İşitme Yetersizliği Olan Öğrenciler
Ses ve Sesin Özellikleri
Çevremize baktığımızda çeşitli ses kaynaklarıyla karşılarız. Bunlar arasında piyano, gitar gibi müzik aletleri hatta ses tellerimiz dahi birer ses kaynağı olarak gösterilebilir.
Ses, kısaca çevremizdeki işitsel uyaranlar olarak adlandırılmaktadır. Ses boşlukta yayılmaz. Sesin iletilebilmesi için bir ortama ihtiyaç vardır.
Ses dalgaları havada dağınık halde bulunurlar ve ses kaynağında meydana gelen değişimler havadaki moleküllerin birbirine yaklaşmasını sağlar. Bu sesin kütle ve esneklik özelliğiyle ilgilidir.
Nasıl İşitiyoruz?
Çevremizden gelen ses kaynaklarını algılayabilmek için gerekli olan organ kulaktır. Kulak her bir bölümü farklı göreve sahip 3 bölümden oluşur. Bunlar; dış kulak, orta kulak ve iç kulaktır.
Dış kulak, çevreden gelen sesleri alıp toplar ve kulak zarında bir titreşim meydana getirir. Kulak zarındaki titreşim, orta kulaktaki kemikçik yapılarını harekete geçirir ve sesin iç kulağa aktarımını sağlar. İç kulağa iletilen sesler, sinir uçlarında birleşir ve bu sinyaller beyne iletilir. Böylece ses anlamlandırılmış olur.
İşitmenin gerçekleşebilmesi için sağlıklı bir kulağa sahip olmak gerekir. Ancak kulağın bu üç bölümünde herhangi bir bozukluk olduğunda işitmenin gerçekleştiği söylenemez.
İşitme Yetersizliğinin Sınıflandırılması ve Çeşitleri
İşitme kaybı çok hafif dereceden başlamak üzere, hafif, orta, ileri ve çok ileri düzey işitme kaybı şeklinde sınıflandırılır.
Bu bağlamda, işitme yetersizliği oluştuğu zamana göre doğum anı, doğum sırası ve doğum sonrası; oluştuğu yere göre dış kulak, orta kulak, iç kulak ya da işitme sinirinde meydana gelebilmektedir.

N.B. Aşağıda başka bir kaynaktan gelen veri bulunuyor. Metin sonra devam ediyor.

(* ===== verification/RwSpinlock.v ===== *)
(** * rw-spinlock.c: a lock for many readers or one writer

    The lock is a word: the number of readers, and a bit for the writer.  Every
    atomic access of a thread is a move; how a thread waits is that of spinlock.c.  The
    theorems say that a writer is alone, and that a thread gets the lock when the
    others let it. *)

From S2P Require Import Prelude Interleave Spinlock.
#[local] Open Scope Z_scope.

Definition WRITER_BIT : Z := 2 ^ 31.
Definition READER_MASK : Z := 2 ^ 31 - 1.

(** The thread that writes, and the word. *)
Record RW_SPINLOCK := RwSpinlock { writer : Z; counter : Z }.
Definition has_writer_bit (v : Z) : bool := negb (Z.land v WRITER_BIT =? 0).
Definition with_counter (v : Z) (l : RW_SPINLOCK) : RW_SPINLOCK := RwSpinlock (writer l) v.
Definition with_writer (w : Z) (l : RW_SPINLOCK) : RW_SPINLOCK := RwSpinlock w (counter l).

(** ** Threads *)

Inductive rw_thread : Type :=
| Idle (got : bool)          (** outside; what the last try returned *)
| ReadTry (a : attempt)      (** before the increment *)
| ReadUndo (a : attempt)     (** before the decrement that undoes it *)
| ReadSleep (p : patience)   (** failed, before the next turn of the loop *)
| Reading
| WriteTry (a : attempt)     (** before the writer bit is set *)
| WriteUndo (a : attempt)    (** before the bit is removed again *)
| WriteSleep (p : patience)
| WriteEnter                 (** has the lock, before it writes its name *)
| Writing
| WriteLeave                 (** before the writer bit is removed *)
| Fatal.
Inductive rw_event : Type :=
| rw_tryread_lock | rw_read_lock | rw_read_unlock | rw_trywrite_lock | rw_write_lock | rw_write_unlock
| Turn                       (** the next access to the lock *)
| Wake (now : Z).            (** the end of the sleep; the clock, if it is read *)

(** After a failed attempt: the call returns, or sleeps and tries again. *)
Definition failed (sleep : patience → rw_thread) (a : attempt) : rw_thread :=
  match a with None => Idle false | Some p => sleep p end.
Definition wake (again : attempt → rw_thread) (now : Z) (p : patience) : rw_thread :=
  match back_off now p with Some p => again (Some p) | None => Fatal end.
(** [__atomic_add_fetch(&counter, 1)] *)
Definition read_attempt (l : RW_SPINLOCK) (a : attempt) : RW_SPINLOCK * rw_thread :=
  let val := u32 (counter l + 1) in
  (with_counter val l, if has_writer_bit val then ReadUndo a else Reading).
(** [__atomic_fetch_or(&counter, WRITER_BIT)] *)
Definition write_attempt (l : RW_SPINLOCK) (a : attempt) : RW_SPINLOCK * rw_thread :=
  let old := counter l in
  (with_counter (Z.lor old WRITER_BIT) l,
   if old =? 0 then WriteEnter
   else if has_writer_bit old then failed WriteSleep a
   else WriteUndo a).
(** [__atomic_sub_fetch(&counter, 1)] and [__atomic_and_fetch(&counter, ~WRITER_BIT)] *)
Definition decrement (l : RW_SPINLOCK) : RW_SPINLOCK := with_counter (u32 (counter l - 1)) l.
Definition drop_writer_bit (l : RW_SPINLOCK) : RW_SPINLOCK := with_counter (Z.land (counter l) READER_MASK) l.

Dil kazanım dönemine göre, dil öncesi, dil sırası ya da dil sonrası oluşabilmektedir.
Oluştuğu yere göre işitme kaybı, iletim tipi, sensörinöral, mikst tip ve merkezi işitme kaybı şeklinde isimlendirilir.
İşitme Yetersizliğinin Tanılanması ve Değerlendirilmesi
İşitme yetersizliği ilk olarak hastane ya da doğumevlerinde yapılan taramalar yoluyla belirlenir.
İşitme yetersizliği tanısını ise odyolojik değerlendirmeler sonucunda odyologlar koyar.
Odyoloğun görevleri; işitme tanısını koymak amacıyla tanısal testler yapmak, işitme organının sağlığının korunması ve işitme kaybının önlenmesi ile ilgili çalışmalar yapmak, işitme cihazı ayarlarını yapmak ve işitme ile ilgili eğitim programlarını ayarlamaktır.
Odyologlar iştme yetersizliği tanısı koymak için objektif ve subjektif değerlendirme yöntmelerini kullanırlar.
İşitme Yetersizliğinin Nedenleri
İşitme yetersizliği, doğum öncesi, doğum anı ya da doğum sonrası nedenlerle ortaya çıkabilir.
Doğum öncesinde; genetik, akraba evlilikleri, annenin hamileleği sırasında şeker hastalığı, kızamık ve ateşli hastalıklar geçirmesi, RRH uyuşmazlığı işitme kaybına neden olabilir.
Doğum sırasında; bebek düşük bir kilo ile doğabilir, oksijensiz kalabilir ya da kordon dolanması işitme kaybına neden olabilir.
Doğum sonrasında; çocuğun geçirdiği ateşli hastalıklar, havale, orta kulak iltihabı ve yüksek şiddette gürültüye maruz kalma işitme kaybına neden olabilir.
İşitme Yetersizliğinde Kullanılan İletişim Yöntemleri
İşitme yetersizliği olan öğrenciler doğal işitsel sözel yaklaşım başta olmak üzere, işaret dili, total iletişim ya da ikili dil yaklaşımıyla iletişim kurabilirler.